Unavailable, confusing or inconsistent information often poses major challenges for incoming transfer students. Although many institutions and college staff members endeavor arduously to facilitate transfer student success, widespread institutional opacity combined with a lack of publicly available data and metrics comparing transfer paths make the task of facilitating transfer much more difficult.

To try to address these issues at the City University of New York, the ACT project developed the Transfer Explorer (T-Rex) website. T-Rex makes transfer credit policies openly accessible and interpretable for every pair of CUNY’s 20 undergraduate colleges. First launched in 2020, T-Rex has since been expanded to provide degree requirement information and a platform for comparing credit transfer options across colleges and programs, among other features. It has now had close to 200,000 unique users. T-Rex has proven to be such a useful and successful model that it has inspired the development of a national version of Transfer Explorer, which will be hosted by not-for-profit Ithaka and go live later this year with data from an inaugural set of institutions from four states.

Red Articulation of Credit Transfer (ACT) logo

However, providing students and transfer professionals with accurate, transparent planning tools concerning credit transfer is only one part of the puzzle. Transfer-related data is often highly complex (for example, CUNY has over 1.5 million course transfer rules), and often most student outcome data is only accessible to administrators within each individual institution. To wrap one’s head around the overall implications of a college’s transfer policies, including in terms of transfer students’ success, quantitative metrics serve a very important role.

Measures relevant to transfer student success can be calculated by individual institutions that receive transfer students and those that send transfer students and by consortia of both types of institutions, including university systems. Many measures of transfer student success are calculable with institutional data and may provide important insight into the quality of an institution’s transfer student–related policies and environment.

Here are some examples: What percentage of transfer students re-enroll after their first semester? How do transfer students’ GPAs change in their first post-transfer semester? What percentage of vertical transfer students graduate within three years? What percentage of transferred credits are accepted and how many credits on average count toward transfer students’ intended majors? And how do all these outcomes vary by major? Such metrics, especially when measured across years, offer institutions opportunities to identify areas where progress has been or where improvements could be made.

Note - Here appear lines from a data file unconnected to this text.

(** C3 (as amended): scalar no-op law.  Origin and Updated are both
    present (non-empty, Updated not an explicit null) with the same
    literal value [v], and Dest is not an explicit null: the scalar
    rule returns exactly Dest, whatever Dest is. *)
Theorem VisitScalar_noop m nodes σ (v : string) :
  IsNull σ (walk.Updated nodes) = false →
  IsNull σ (walk.Dest nodes) = false →
  IsEmpty σ (walk.Updated nodes) = false →
  IsEmpty σ (walk.Origin nodes) = false →
  valueOf σ (walk.Updated nodes) = Some v →
  valueOf σ (walk.Origin nodes) = Some v →
  merge3.VisitScalar m nodes σ = Ok (walk.Dest nodes, None) σ.
Proof.
  intros Hu Hd Eu Eo Vu Vo. unfold valueOf in Vu, Vo.
  destruct (nodeOf σ (walk.Updated nodes)) as [u|] eqn:Nu; [|done].
  destruct (nodeOf σ (walk.Origin nodes)) as [o|] eqn:No; [|done].
  simpl in Vu, Vo.
  rewrite (VisitScalar_compare m nodes σ u o) by done.
  rewrite bool_decide_eq_false_2; [done|]. intros Hne. congruence.
Qed.

(** C4 (as amended): scalar fast-forward law.  Updated is present and
    not an explicit null, Dest is not an explicit null, and the
    literal values [vu] of Updated and [vo] of Origin differ: the
    scalar rule returns Updated, whatever Dest is. *)
Theorem VisitScalar_fast_forward m nodes σ (vu vo : string) :
  IsNull σ (walk.Updated nodes) = false →
  IsNull σ (walk.Dest nodes) = false →
  IsEmpty σ (walk.Updated nodes) = false →
  valueOf σ (walk.Updated nodes) = Some vu →
  valueOf σ (walk.Origin nodes) = Some vo →
  vu ≠ vo →
  merge3.VisitScalar m nodes σ = Ok (walk.Updated nodes, None) σ.
Proof.
  intros Hu Hd Eu Vu Vo Hne. unfold valueOf in Vu, Vo.
  destruct (nodeOf σ (walk.Updated nodes)) as [u|] eqn:Nu; [|done].
  destruct (nodeOf σ (walk.Origin nodes)) as [o|] eqn:No; [|done].
  simpl in Vu, Vo.
  destruct (IsEmpty σ (walk.Origin nodes)) eqn:Eo.
  - run_rule. by rewrite Hu, Hd, Eu, Eo.
  - rewrite (VisitScalar_compare m nodes σ u o) by done.
    rewrite bool_decide_eq_true_2; [done|]. congruence.
Qed.

(** C5 (as amended): Origin and Updated are both present, neither
    Updated nor Dest is an explicit null, and the three nodes render:
    [uStr], [oStr] and [dStr] are the canonical forms of Updated,
    Origin and Dest.  The non-associative-list rule returns Updated
    when [uStr] and [oStr] differ and Dest when they are equal, with
    a nil error and the store as it was. *)
Theorem visitNAList_compares_canonical m nodes σ (uStr oStr dStr : string) :
  IsNull σ (walk.Updated nodes) = false →
  IsNull σ (walk.Dest nodes) = false →
  IsEmpty σ (walk.Updated nodes) = false →
  IsEmpty σ (walk.Origin nodes) = false →
  canonical σ (walk.Updated nodes) = (uStr, None) →
  canonical (flowStyled (walk.Updated nodes) σ) (walk.Origin nodes) = (oStr, None) →
  canonical (flowStyled (walk.Origin nodes) (flowStyled (walk.Updated nodes) σ))
            (walk.Dest nodes) = (dStr, None) →
  merge3.visitNAList m nodes σ =
  Ok (if bool_decide (uStr ≠ oStr) then walk.Updated nodes else walk.Dest nodes,
      None) σ.
Proof.
  intros Hu Hd Eu Eo Cu Co Cd.
  rewrite visitNAList_compare by done.
  unfold strValuesOf. by rewrite Cu, Co, Cd.
Qed.


(** C9: Origin, Updated and Dest are all absent (empty), and the
    Clear sentinel exists in the store.  The associative-list rule
    returns, with a nil error, a reference at a new address to a new
    cell holding a list without children, which is not the Clear
    sentinel; on the same sources the map rule returns Clear. *)
Theorem visitAList_all_absent_seed m nodes σ :
  IsEmpty σ (walk.Origin nodes) = true →
  IsEmpty σ (walk.Updated nodes) = true →
  IsEmpty σ (walk.Dest nodes) = true →
  allocated σ walk.ClearNode →
  (∃ a y σ',
     merge3.visitAList m nodes σ = Ok (Some a, None) σ'
     ∧ rnodes σ' = <[a := mkRNode (Some y)]> (rnodes σ)
     ∧ ynodes σ' = <[y := NodeOfKind SequenceNode]> (ynodes σ)
     ∧ nodeOf σ' (Some a) = Some (NodeOfKind SequenceNode)
     ∧ (a ∉ dom (rnodes σ)) ∧ (y ∉ dom (ynodes σ))
     ∧ Some a ≠ walk.ClearNode)
  ∧ merge3.VisitMap m nodes σ = Ok (walk.ClearNode, None) σ.
Proof.
  intros Eo Eu Ed Hc. split.
  - destruct (seed_fresh SequenceNode σ) as (a & y & σ' & Hrun & Ha & Hy & Hr & Hn & Hs).
    destruct (allocated_not_fresh σ walk.ClearNode a y Hc Ha Hy) as [Hne _].
    exists a, y, σ'. split_and!; try done.
    rewrite <- Hrun. run_rule. by rewrite Eo, Eu, Ed.
  - run_rule. rewrite Ed, Eu.
    by destruct (IsNull σ (walk.Updated nodes) || IsNull σ (walk.Dest nodes)).
Qed.

(** C10 (as amended): the scalar rule detects a change by the literal
    value strings alone.  Origin and Updated are both present and not
    explicit nulls, Dest is not an explicit null, and the nodes [u]
    of Updated and [o] of Origin carry the same [Value]: the rule
    returns Dest, whatever the tags, comments and styles of [u] and
    [o] are. *)
Theorem VisitScalar_value_only m nodes σ (u o : Node) :
  IsNull σ (walk.Updated nodes) = false →
  IsNull σ (walk.Origin nodes) = false →
  IsNull σ (walk.Dest nodes) = false →
  IsEmpty σ (walk.Updated nodes) = false →
  IsEmpty σ (walk.Origin nodes) = false →
  nodeOf σ (walk.Updated nodes) = Some u →
  nodeOf σ (walk.Origin nodes) = Some o →
  Value u = Value o →
  merge3.VisitScalar m nodes σ = Ok (walk.Dest nodes, None) σ.
Proof.
  intros Hu _ Hd Eu Eo Nu No Hv.
  rewrite (VisitScalar_compare m nodes σ u o) by done.
  by rewrite bool_decide_eq_false_2 by (intros Hne; congruence).
Qed.


(** The rules that build or pick a node without reading one return
    with a nil error on every store. *)
Lemma VisitMap_no_error m nodes σ :
  ∃ r σ', merge3.VisitMap m nodes σ = Ok (r, None) σ'.
Proof.
  run_rule.
  destruct (IsNull σ (walk.Updated nodes) || IsNull σ (walk.Dest nodes)); [by eauto|].
  destruct (IsEmpty σ (walk.Dest nodes) && IsEmpty σ (walk.Updated nodes)); [by eauto|].
  destruct (IsEmpty σ (walk.Dest nodes)); by eauto.
Qed.

Lemma visitAList_no_error m nodes σ :
  ∃ r σ', merge3.visitAList m nodes σ = Ok (r, None) σ'.
Proof.
  run_rule.
  destruct (IsEmpty σ (walk.Updated nodes) && negb (IsEmpty σ (walk.Origin nodes)));
    [by eauto|].
  destruct (IsEmpty σ (walk.Dest nodes)); by eauto.
Qed.

(** The scalar rule reads the literal values only past its emptiness
    tests: it returns with a nil error as soon as no reference
    without a node passes for non-empty. *)
Lemma VisitScalar_no_error m nodes σ :
  (IsEmpty σ (walk.Updated nodes) = false → ynodeOf σ (walk.Updated nodes) ≠ None) →
  (IsEmpty σ (walk.Origin nodes) = false → ynodeOf σ (walk.Origin nodes) ≠ None) →
  ∃ r, merge3.VisitScalar m nodes σ = Ok (r, None) σ.
Proof.
  intros HU HO.
  destruct (IsNull σ (walk.Updated nodes) || IsNull σ (walk.Dest nodes)) eqn:En.
  { rewrite VisitScalar_null by done. by eauto. }
  apply orb_false_iff in En as [Hu Hd].
  destruct (IsEmpty σ (walk.Updated nodes)) eqn:Eu,
           (IsEmpty σ (walk.Origin nodes)) eqn:Eo;
    try (run_rule; rewrite Hu, Hd, Eu, Eo; by eauto).
  destruct (ynodeOf σ (walk.Updated nodes)) as [yu|] eqn:Yu; [|by destruct HU].
  destruct (ynodeOf σ (walk.Origin nodes)) as [yo|] eqn:Yo; [|by destruct HO].
  rewrite (VisitScalar_compare m nodes σ (ynodes σ !!! yu) (ynodes σ !!! yo));
    try done; [by eauto | |]; unfold nodeOf.
  - by rewrite Yu.
  - by rewrite Yo.
Qed.

Lemma VisitScalar_error_nil m nodes σ r e σ' :
  merge3.VisitScalar m nodes σ = Ok (r, e) σ' → e = None.
Proof.
  run_rule.
  destruct (IsNull σ (walk.Updated nodes) || IsNull σ (walk.Dest nodes)); [congruence|].
  destruct (negb _); [congruence|].
  destruct (IsEmpty σ (walk.Updated nodes) && IsEmpty σ (walk.Origin nodes)); [congruence|].
  rewrite YNode_run.
  destruct (ynodeOf σ (walk.Updated nodes)); simpl; [|done].
  rewrite YNode_run.
  destruct (ynodeOf σ (walk.Origin nodes)); simpl; [|done].
  case_bool_decide; congruence.
Qed.

(** An error of the non-associative-list rule comes with no node and
    is the error of a rendering. *)
Lemma visitNAList_error m nodes σ r e σ' :
  merge3.visitNAList m nodes σ = Ok (r, Some e) σ' →
  r = None
  ∧ ∃ σ'' rn str,
      rn ∈ [walk.Updated nodes; walk.Origin nodes; walk.Dest nodes]
      ∧ String σ'' rn = (str, Some e).
Proof.
  run_rule.
  destruct (IsNull σ (walk.Updated nodes) || IsNull σ (walk.Dest nodes)); [congruence|].
  destruct (negb _); [congruence|].
  destruct (IsEmpty σ (walk.Updated nodes) && IsEmpty σ (walk.Origin nodes)); [congruence|].
  rewrite getStrValues_run.
  destruct (strValuesOf nodes σ) as [values [e'|]] eqn:Es; simpl.
  - intros [= <- <- <-]. split; [done|].
    apply (strValuesOf_error nodes σ). by rewrite Es.
  - case_bool_decide; congruence.
Qed.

New transfer students are not served when they unexpectedly find prior credits are not accepted by their destination institution, or when they find they are unable to enroll in courses counting toward their major. Such diversions to academic progress can lead to an early exhaustion of financial aid, imperiling degree completion. Transparency by means of relevant metrics may help institutions better enable positive outcomes and decision-making by current and potential transfer students.

Rethinking Measures of Transfer Student Success

Institutions, including those receiving transfer students, can use several standard measures of student success, such as retention and graduation rates. However, these measures are often calculated excluding transfer students. Although first-time, incoming students do offer a more homogeneous sample for such measures, the exclusion of transfer students from these metrics hides important aspects of a higher education institution’s practices and quality. Not including transfer students in these metrics also puts transfer students’ well-being and success at risk—they may be overlooked as institutions race to optimize the measures that feed into rankings or prioritized reporting requirements.

Calculating student success metrics with all students, as well as separately for transfer students, and making that information public can provide valuable information for students considering enrollment, but also for institutions as they attempt to improve their outcomes across their entire study body. Historically, CUNY has made transfer student success information publicly available within its performance management metrics and student data books.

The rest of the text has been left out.